◆ Exercise directions
Find "Store (cache s) (statCache s) (<[a" and "[this.matches[index][e] = true] *)" in the records below. Copy the lines holding them and every line between, exactly, and no others.

◆ Input records
(* ===== verification/GlobCommon.v ===== *)
(** * File globs: options, cache and results

    Module 15 (glob/common) of docs/generated_site/assets/javascripts/lunr/wordcut.js:
    what the synchronous and the asynchronous glob share.  The file system is not
    part of the sources: [FileSystem] holds the four calls the glob makes, and the
    theorems say what they ask of it.  A glob object is split into the settings
    that [setopts] computes and the store that the search writes.  Object keys that
    are file names are kept in the order [Object.keys] lists them. *)
From stdpp Require Import gmap.
From S2P Require Import Prelude JsString JsArray JsState JsRegex PathModule BraceExpansion MinimatchParse Minimatch.

(** ** The file system *)
Record fs_error : Type := FsError { er_code : option string; er_syscall : option string }.

Inductive fs_result (A : Type) : Type :=
| FsOk (a : A)
| FsErr (er : fs_error).
Arguments FsOk {A} _.
Arguments FsErr {A} _.

Record stats : Type := Stats { isDirectory : bool; isSymbolicLink : bool }.

(** The calls do not change the file system, and nothing else does while a
    synchronous glob runs. *)
Class FileSystem : Type := {
  readdirSync : jsstr -> fs_result (list jsstr);
  lstatSync : jsstr -> fs_result stats;
  statSync : jsstr -> fs_result stats;
  realpathSync : jsstr -> fs_result jsstr }.

(** [throw er] *)
Definition thrown (er : fs_error) : js_error := PlainError (default "" (er_code er)).

(** ** Objects used as sets of keys *)

(** The keys in the order of their insertion. *)
Abbreviation keyset := (list (list Z)).
Definition key_add (k : jsstr) (s : keyset) : keyset := if bool_decide (k ∈ s) then s else s ++ [k].

(** [Object.keys]: array indices first, in their order. *)
Definition is_index (k : jsstr) : bool := match index_key k with Some _ => true | None => false end.
Definition object_keys (s : keyset) : list jsstr :=
  sort_by (fun a b => default 0 (index_key a) - default 0 (index_key b)) (List.filter is_index s) ++
  List.filter (fun k => negb (is_index k)) s.

(** ** Options and settings *)
Inductive cache_entry : Type :=
| CTrue
| CFalse
| CFile
| CDir
| CEntries (l : list jsstr).

(** A caller's options: the flags and the other values. *)
Record glob_options : Type := GlobOptions {
  go_flags : options;
  go_cwd : option jsstr;
  go_root : option jsstr;
  go_maxLength : option Z;
  go_ignore : option (jsstr + list jsstr);
  go_cache : option (gmap (list Z) cache_entry);
  go_statCache : option (gmap (list Z) (option stats));
  go_symlinks : option (gmap (list Z) bool) }.

Definition no_options : glob_options := GlobOptions ∅ None None None None None None None.

Record ignore_item : Type := Ignore { matcher : minimatch_obj; gmatcher : option minimatch_obj }.

(** The fields of a glob object that [setopts] writes and the search reads. *)
Record settings : Type := Settings {
  g_pattern : jsstr;
  g_strict : bool;
  g_realpath : bool;
  g_follow : bool;
  g_dot : bool;
  g_mark : bool;
  g_nodir : bool;
  g_nounique : bool;
  g_nonull : bool;
  g_nosort : bool;
  g_nocase : bool;
  g_stat : bool;
  g_noprocess : bool;
  g_maxLength : option Z;
  g_ignore : list ignore_item;
  g_changedCwd : bool;
  g_cwd : jsstr;
  g_root : jsstr;
  g_nomount : bool;
  g_minimatch : minimatch_obj }.

(** The fields the search writes; a cached [false] of [statCache] is [None]. *)
Record store : Type := Store {
  cache : gmap (list Z) cache_entry;
  statCache : gmap (list Z) (option stats);
  symlinks : gmap (list Z) bool;
  matches : list (option keyset) }.

Definition set_cache (a : jsstr) (c : cache_entry) (s : store) : store :=
  Store (<[a := c]> (cache s)) (statCache s) (symlinks s) (matches s).
Definition set_statCache (a : jsstr) (st : option stats) (s : store) : store :=
  Store (cache s) (<[a := st]> (statCache s)) (symlinks s) (matches s).
Definition set_symlink (a : jsstr) (b : bool) (s : store) : store :=
  Store (cache s) (statCache s) (<[a := b]> (symlinks s)) (matches s).
Definition set_matches (m : list (option keyset)) (s : store) : store :=
  Store (cache s) (statCache s) (symlinks s) m.

(** [if (!this.matches[index]) this.matches[index] = Object.create(null)] and
    [this.matches[index][e] = true] *)
Definition touch_matches (index : nat) (s : store) : store :=
  set_matches (alter (fun m => Some (default [] m)) index (matches s)) s.
Definition put_match (index : nat) (e : jsstr) (s : store) : store :=
  set_matches (alter (fun m => key_add e <$> m) index (matches s)) s.

(** A cached value in a condition. *)
Definition is_truthy (c : cache_entry) : bool := match c with CFalse => false | _ => true end.
Definition is_dir (c : cache_entry) : bool := match c with CDir | CEntries _ => true | _ => false end.

Definition globstarTailRe : regex := Eval vm_compute in regex_lit "(\/\*\*)+$".
Definition slashEndRe : regex := Eval vm_compute in regex_lit "\/$".

Section common.
(** What the language and the bundle leave open: case mappings, the comparison of
    strings in the user's language, the random escape texts and the step budget of
    brace expansion. *)
Context (canon : Z -> Z) (toLowerCase : jsstr -> jsstr) (localeCompare : jsstr -> jsstr -> Z)
        (escs : esc_texts) (fuel : nat).

Definition alphasorti (a b : jsstr) : Z := localeCompare (toLowerCase a) (toLowerCase b).
Definition alphasort (a b : jsstr) : Z := localeCompare a b.

(** *** setopts *)
Definition ignoreMap (pattern : jsstr) : outcome ignore_item :=
  gm ← (if bool_decide (js_slice_from pattern (-3) = js "/**") then
          g ← Minimatch canon escs fuel (Some (replace_first globstarTailRe (fun _ => []) pattern)) ∅;
          Ret (Some g)
        else Ret None);
  m ← Minimatch canon escs fuel (Some pattern) ∅;
  Ret (Ignore m gm).

Definition setupIgnores (opts : glob_options) : outcome (list ignore_item) :=
  mapM ignoreMap
    (match go_ignore opts with
     | None => []
     | Some (inl p) => if truthy p then [p] else []
     | Some (inr l) => l
     end).

(** [options.k === false ? false : true] *)
Definition unless_false (o : options) (k : string) : bool := negb (bool_decide (o !! k = Some false)).

Definition setopts (pattern : jsstr) (opts : glob_options) : outcome (settings * store) :=
  let o := go_flags opts in
  pattern ← (if opt o "matchBase" && (indexOf pattern slash 0 =? -1) then
               if opt o "noglobstar" then Throw (PlainError "base matching requires globstar")
               else Ret (js "**/" ++ pattern)
             else Ret pattern);
  ignore ← setupIgnores opts;
  cwd ← (match go_cwd opts with
         | None => Ret (process_cwd, false)
         | Some c => r ← resolve [Some c]; Ret (c, negb (bool_decide (r = process_cwd)))
         end);
  root ← (match go_root opts with
          | Some (c :: r) => Ret (c :: r)
          | _ => resolve [Some cwd.1; Some slash]
          end);
  root ← resolve [Some root];
  let flags := <["nonegate" := unless_false o "nonegate"]> (<["nocomment" := unless_false o "nocomment"]> o) in
  mm ← Minimatch canon escs fuel (Some pattern) flags;
  Ret (Settings pattern (unless_false o "strict") (opt o "realpath") (opt o "follow") (opt o "dot")
         (opt o "mark" || opt o "nodir") (opt o "nodir") (opt o "nounique") (opt o "nonull")
         (opt o "nosort") (opt o "nocase") (opt o "stat") (opt o "noprocess")
         (match go_maxLength opts with Some n => if n =? 0 then None else Some n | None => None end)
         ignore cwd.2 cwd.1 root (opt o "nomount") mm,
       Store (default ∅ (go_cache opts)) (default ∅ (go_statCache opts)) (default ∅ (go_symlinks opts)) []).

(** *** makeAbs, mark *)
Definition makeAbs (g : settings) (f : jsstr) : outcome jsstr :=
  if bool_decide (charAt f 0 = slash) then join [Some (g_root g); Some f]
  else if path_is_absolute f || bool_decide (f = []) then Ret f
  else if g_changedCwd g then resolve [Some (g_cwd g); Some f]
  else resolve [Some f].

Definition ends_in_slash (p : jsstr) : bool := bool_decide (js_slice_from p (-1) = slash).

Definition mark (g : settings) (p : jsstr) : stM store jsstr :=
  abs ← lift (makeAbs g p);
  s ← get_st;
  match cache s !! abs with
  | Some c =>
      if is_truthy c then
        let m := if is_dir c && negb (ends_in_slash p) then p ++ slash
                 else if negb (is_dir c) && ends_in_slash p then js_slice p 0 (-1)
                 else p in
        if bool_decide (m = p) then mret m else
        mabs ← lift (makeAbs g m);
        modify_st (fun s =>
          Store (<[mabs := c]> (cache s))
                (match statCache s !! abs with
                 | Some st => <[mabs := st]> (statCache s)
                 | None => delete mabs (statCache s)
                 end)
                (symlinks s) (matches s)) ;;
        mret m
      else mret p
  | None => mret p
  end.

(** *** Ignored paths *)
Definition item_match (m : minimatch_obj) (path : jsstr) : outcome bool := match_ toLowerCase m path false.

(** [some] with a test that may throw. *)
Fixpoint someM {A} (f : A -> outcome bool) (l : list A) : outcome bool :=
  match l with
  | [] => Ret false
  | x :: l => b ← f x; if (b : bool) then Ret true else someM f l
  end.

Definition below_ignored (path : jsstr) (item : ignore_item) : outcome bool :=
  match gmatcher item with Some gm => item_match gm path | None => Ret false end.

Definition isIgnored (g : settings) (path : jsstr) : outcome bool :=
  someM (fun item => b ← item_match (matcher item) path;
                     if (b : bool) then Ret true else below_ignored path item) (g_ignore g).

Definition childrenIgnored (g : settings) (path : jsstr) : outcome bool :=
  someM (below_ignored path) (g_ignore g).

(** *** finish *)
Definition add_found (nou : bool) (all : list jsstr) (m : list jsstr) : list jsstr :=
  if nou then all ++ m else foldl (fun acc k => key_add k acc) all m.

Definition gather (g : settings) (ms : list (option keyset)) : list jsstr :=
  let all := foldl (fun all '(i, m) =>
      match m with
      | Some (k :: ks) => add_found (g_nounique g) all (object_keys (k :: ks))
      | _ => if g_nonull g then
               add_found (g_nounique g) all [default (js "undefined") (mm_globSet (g_minimatch g) !! i)]
             else all
      end) [] (imap pair ms) in
  if g_nounique g then all else object_keys all.

Fixpoint mapM_st {S A B} (f : A -> stM S B) (l : list A) : stM S (list B) :=
  match l with
  | [] => mret []
  | x :: l => y ← f x; ys ← mapM_st f l; mret (y :: ys)
  end.

Definition finish (g : settings) : stM store (list jsstr) :=
  s ← get_st;
  let all := gather g (matches s) in
  let all := if g_nosort g then all else sort_by (if g_nocase g then alphasorti else alphasort) all in
  all ← (if g_mark g then
           l ← mapM_st (mark g) all;
           mret (if g_nodir g then List.filter (fun e => negb (regex_test slashEndRe e)) l else l)
         else mret all);
  match g_ignore g with
  | [] => mret all
  | _ => lift (filterM (fun m => b ← isIgnored g m; Ret (negb b)) all)
  end.
End common.
(* ===== verification/GlobExact.v ===== *)
(** * File globs: the search finds what the pattern matches

    The search of [GlobSync] against the matcher of [Minimatch].  A directory is a
    stack of names, as in [PathModule]; [tree_like] collects what a file system
    without symbolic links promises, [truthful] says that the cache of a glob
    object agrees with it, and [expands] reads a compiled pattern as a walk through
    the directories.  The search ends and collects exactly that walk, the cache
    notwithstanding, except for names below a regular file: reading such a
    directory says that it is no directory, which the cache keeps as a file.  The
    walk in turn is the reading of the pattern that [minimatch] decides. *)
From stdpp Require Import gmap.
From S2P Require Import Prelude JsString JsArray JsState JsRegex PathModule BraceExpansion MinimatchParse Minimatch GlobCommon GlobSync.

(** ** Paths below the working directory *)
Definition file_name (x : jsstr) : Prop := component x /\ name x.

Definition at_dir (base l : list jsstr) : list jsstr := reverse l ++ base.

Lemma dir_ok_app a b : dir_ok (a ++ b) <-> dir_ok a /\ dir_ok b.
Proof. unfold dir_ok. rewrite !Forall_app. tauto. Qed.

Lemma dir_ok_names l : dir_ok (reverse l) <-> Forall file_name l.
Proof. unfold dir_ok, file_name. rewrite !Forall_reverse, Forall_and. tauto. Qed.

Lemma at_dir_ok base l : dir_ok base -> Forall file_name l -> dir_ok (at_dir base l).
Proof. intros Hb Hl. apply dir_ok_app. by rewrite dir_ok_names. Qed.

Lemma at_dir_snoc base l e : at_dir base (l ++ [e]) = e :: at_dir base l.
Proof. unfold at_dir. by rewrite reverse_app. Qed.

Lemma at_dir_length base l : length (at_dir base l) = (length l + length base)%nat.
Proof. unfold at_dir. by rewrite length_app, length_reverse. Qed.

Lemma dir_name_inj d d' : dir_ok d -> dir_ok d' -> dir_name d = dir_name d' -> d = d'.
Proof. intros H H' E. rewrite <- (cd_dir_name [] d H), E. by apply cd_dir_name. Qed.

Lemma names_components l : Forall file_name l -> Forall component l.
Proof. intros H. eapply Forall_impl; [exact H|]. by intros x [? _]. Qed.

Lemma cd_join base l : Forall file_name l -> cd base (js_join slash l) = at_dir base l.
Proof.
  intros Hl. unfold cd. rewrite join_not_absolute, path_parts_join by by apply names_components.
  apply walk_names. eapply Forall_impl; [exact Hl|]. by intros x [_ ?].
Qed.

Lemma join_nonempty l : Forall component l -> l <> [] -> js_join slash l <> [].
Proof. intros Hl Hne E. pose proof (truthy_join l Hl) as Ht. rewrite E in Ht. by destruct l. Qed.

(** Joining groups of joined names. *)
Lemma join_groups ls : Forall (fun l => l <> []) ls ->
  js_join slash (map (js_join slash) ls) = js_join slash (concat ls).
Proof.
  induction 1 as [|l ls Hl Hls IH]; [done|]. cbn [map concat].
  destruct (decide (ls = [])) as [->|Hne]; [by rewrite app_nil_r|].
  rewrite js_join_cons by by destruct ls. rewrite IH.
  assert (concat ls <> []) as Hc by (destruct Hls as [|k ls Hk _]; [done|]; by destruct k).
  clear IH. induction l as [|x l IH]; [done|].
  destruct l as [|y l]; [change ([x] ++ concat ls) with (x :: concat ls); by rewrite (js_join_cons slash x (concat ls))|].
  rewrite (js_join_cons slash x (y :: l)) by done. cbn [app].
  rewrite (js_join_cons slash x (y :: l ++ concat ls)) by done.
  change (y :: l ++ concat ls) with ((y :: l) ++ concat ls). rewrite <- IH by done. by rewrite <- !app_assoc.
Qed.

Lemma charAt_join l : Forall component l -> charAt (js_join slash l) 0 <> slash.
Proof.
  intros Hl E. pose proof (join_not_absolute l Hl) as Ha. unfold isAbsolute in Ha.
  by rewrite E, bool_decide_true in Ha.
Qed.

Lemma join_relative l : Forall component l -> path_is_absolute (js_join slash l) = false.
Proof. intros Hl. apply bool_decide_eq_false, charAt_join, Hl. Qed.

Lemma join_end l : Forall component l -> ends_in_slash (js_join slash l) = false.
Proof. intros Hl. apply bool_decide_eq_false, join_no_trailing, Hl. Qed.

Lemma child_path_dir d e : dir_ok (e :: d) -> child_path (dir_name d) e = dir_name (e :: d).
Proof.
  intros [_ [He Hd]%Forall_cons]. unfold child_path, dir_name. rewrite reverse_cons, join_last.
  assert (reverse d = [] <-> d = []) as Hr.
  { split; [|by intros ->]. intros E%(f_equal reverse). by rewrite reverse_involutive in E. }
  destruct (decide (d = [])) as [->|Hne]; [done|]. rewrite bool_decide_false.
  - destruct (reverse d); [tauto|]. by rewrite <- !app_assoc.
  - intros E. apply (join_nonempty (reverse d)); [by apply Forall_reverse|tauto|]. by injection E.
Qed.

(** ** What a file system promises *)

(** A path exists. *)
Definition there `{FileSystem} (d : list jsstr) : Prop := exists st, lstatSync (dir_name d) = FsOk st.
Definition lists `{FileSystem} (d : list jsstr) (es : list jsstr) : Prop := readdirSync (dir_name d) = FsOk es.

(** Directories list names, and exactly the paths below them that exist; only a
    directory can be read; reading fails with one of the usual codes, and not as
    missing where something is; the depth is bounded. *)
Record tree_like `{FileSystem} (height : nat) : Prop := {
  tl_names d es : dir_ok d -> lists d es -> Forall file_name es;
  tl_listed d es e : dir_ok d -> lists d es -> e ∈ es -> there (e :: d);
  tl_parent d e : dir_ok (e :: d) -> there (e :: d) -> exists es, lists d es /\ e ∈ es;
  tl_dir d es : dir_ok d -> lists d es ->
    exists st, lstatSync (dir_name d) = FsOk st /\ (isDirectory st || isSymbolicLink st = true);
  tl_stat d es : dir_ok d -> lists d es -> exists st, statSync (dir_name d) = FsOk st /\ isDirectory st = true;
  tl_codes d er : dir_ok d -> readdirSync (dir_name d) = FsErr er ->
    default "" (er_code er) ∈ not_dir_codes ++ missing_codes;
  tl_missing d er : dir_ok d -> readdirSync (dir_name d) = FsErr er ->
    default "" (er_code er) ∈ missing_codes -> ~ there d;
  tl_depth d es : dir_ok d -> lists d es -> (length d <= height)%nat;
  tl_empty : exists er, lstatSync [] = FsErr er }.

(** No symbolic link: a directory is walked by one path only. *)
Definition no_links `{FileSystem} : Prop :=
  forall d st, dir_ok d -> lstatSync (dir_name d) = FsOk st -> isSymbolicLink st = false.

Definition listing `{FileSystem} (d : list jsstr) : option (list jsstr) :=
  match readdirSync (dir_name d) with FsOk es => Some es | FsErr _ => None end.

(** A path the cache may report though nothing is there: it was read as a directory
    and is below something that is none. *)
Definition phantom `{FileSystem} (d : list jsstr) : Prop :=
  exists er, readdirSync (dir_name d) = FsErr er /\ default "" (er_code er) ∈ not_dir_codes /\ ~ there d.

(** A search without marks, limits, ignored paths, negation and another root. *)
Record plain_search (g : settings) (base : list jsstr) : Prop := {
  ps_mark : g_mark g = false;
  ps_limit : g_maxLength g = None;
  ps_ignore : g_ignore g = [];
  ps_negate : mm_negate (g_minimatch g) = false;
  ps_root : g_root g = slash;
  ps_base : base = if g_changedCwd g then cd [] (g_cwd g) else [] }.
(** Turns one after the other; one with nothing to do changes nothing.  An exception
    that leaves a turn does not stop the event loop. *)
Fixpoint run_turns (steps : nat) (ts : list turn) (s : astate) : astate * list (outcome unit) :=
  match ts with
  | [] => (s, [])
  | t :: ts =>
      match take_turn steps t s with
      | Some (s1, o) => let '(s2, os) := run_turns steps ts s1 in (s2, o :: os)
      | None => run_turns steps ts s
      end
  end.

(** Nothing is under way. *)
Definition idle (s : astate) : Prop := pending s = [] /\ waiting s = [].

(** The search of the constructor. *)
Definition process_all (steps : nat) : stM astate unit :=
  let set := mm_set (g_minimatch g) in
  modify_st (fun s => set_store (set_matches (replicate (length set) None) (a_store s)) s) ;;
  if g_noprocess g then mret tt else
  match set with
  | [] => done_
  | _ => iterM (fun '(i, p) => _process_cb (call steps) p i false KDone) (imap pair set)
  end.
End async.

(** A new object; [reqs0] is what earlier searches left in the table of inflight,
    which all of them share. *)
Definition new_object (st : store) (reqs0 : gmap (list Z) (list callback)) : astate :=
  AState st reqs0 [] [] [] 0 false false false [] [] 0 ∅ None [] None.

Section entry.
Context `{FileSystem}.
Context (canon : Z -> Z) (toLowerCase : jsstr -> jsstr) (localeCompare : jsstr -> jsstr -> Z)
        (escs : esc_texts) (fuel : nat).

Inductive glob_result : Type :=
| SyncObject (o : settings * store * option (list jsstr))
| AsyncObject (g : settings) (s : astate) (o : outcome unit).

(** [new Glob(pattern, options, cb)] *)
Definition Glob (steps : nat) (reqs0 : gmap (list Z) (list callback)) (pattern : jsstr) (opts : glob_options) (has_cb : bool)
    : outcome glob_result :=
  if opt (go_flags opts) "sync" then
    if has_cb then Throw (TypeError "callback provided to sync glob")
    else o ← GlobSync canon toLowerCase localeCompare escs fuel steps pattern opts false; Ret (SyncObject o)
  else
    '(g, st) ← setopts canon escs fuel pattern opts;
    let '(s, o) := process_all toLowerCase localeCompare g has_cb steps (new_object st reqs0) in
    Ret (AsyncObject g s o).

(** [glob(pattern, options, cb)]: names at once with the option [sync], else the
    object. *)
Definition glob (steps : nat) (reqs0 : gmap (list Z) (list callback)) (pattern : jsstr) (opts : glob_options) (has_cb : bool)
    : outcome (option (list jsstr) + glob_result) :=
  if opt (go_flags opts) "sync" then
    if has_cb then Throw (TypeError "callback provided to sync glob")
    else found ← globSync canon toLowerCase localeCompare escs fuel steps pattern opts false; Ret (inl found)
  else o ← Glob steps reqs0 pattern opts has_cb; Ret (inr o).

(** [glob.hasMagic] *)
Definition hasMagic (pattern : jsstr) (opts : glob_options) : outcome bool :=
  let opts := GlobOptions (<["noprocess" := true]> (go_flags opts)) (go_cwd opts) (go_root opts) (go_maxLength opts)
                (go_ignore opts) (go_cache opts) (go_statCache opts) (go_symlinks opts) in
  o ← Glob 0 ∅ pattern opts false;
  let set := mm_set (g_minimatch (match o with SyncObject (g, _, _) => g | AsyncObject g _ _ => g end)) in
  if (1 <? length set)%nat then Ret true else
  match set with
  | [] => Throw (TypeError "Cannot read property 'length' of undefined")
  | parts :: _ => Ret (existsb (fun p => negb (is_string p)) parts)
  end.
End entry.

◆ Written answer
  Store (cache s) (statCache s) (<[a := b]> (symlinks s)) (matches s).
Definition set_matches (m : list (option keyset)) (s : store) : store :=
  Store (cache s) (statCache s) (symlinks s) m.

(** [if (!this.matches[index]) this.matches[index] = Object.create(null)] and
    [this.matches[index][e] = true] *)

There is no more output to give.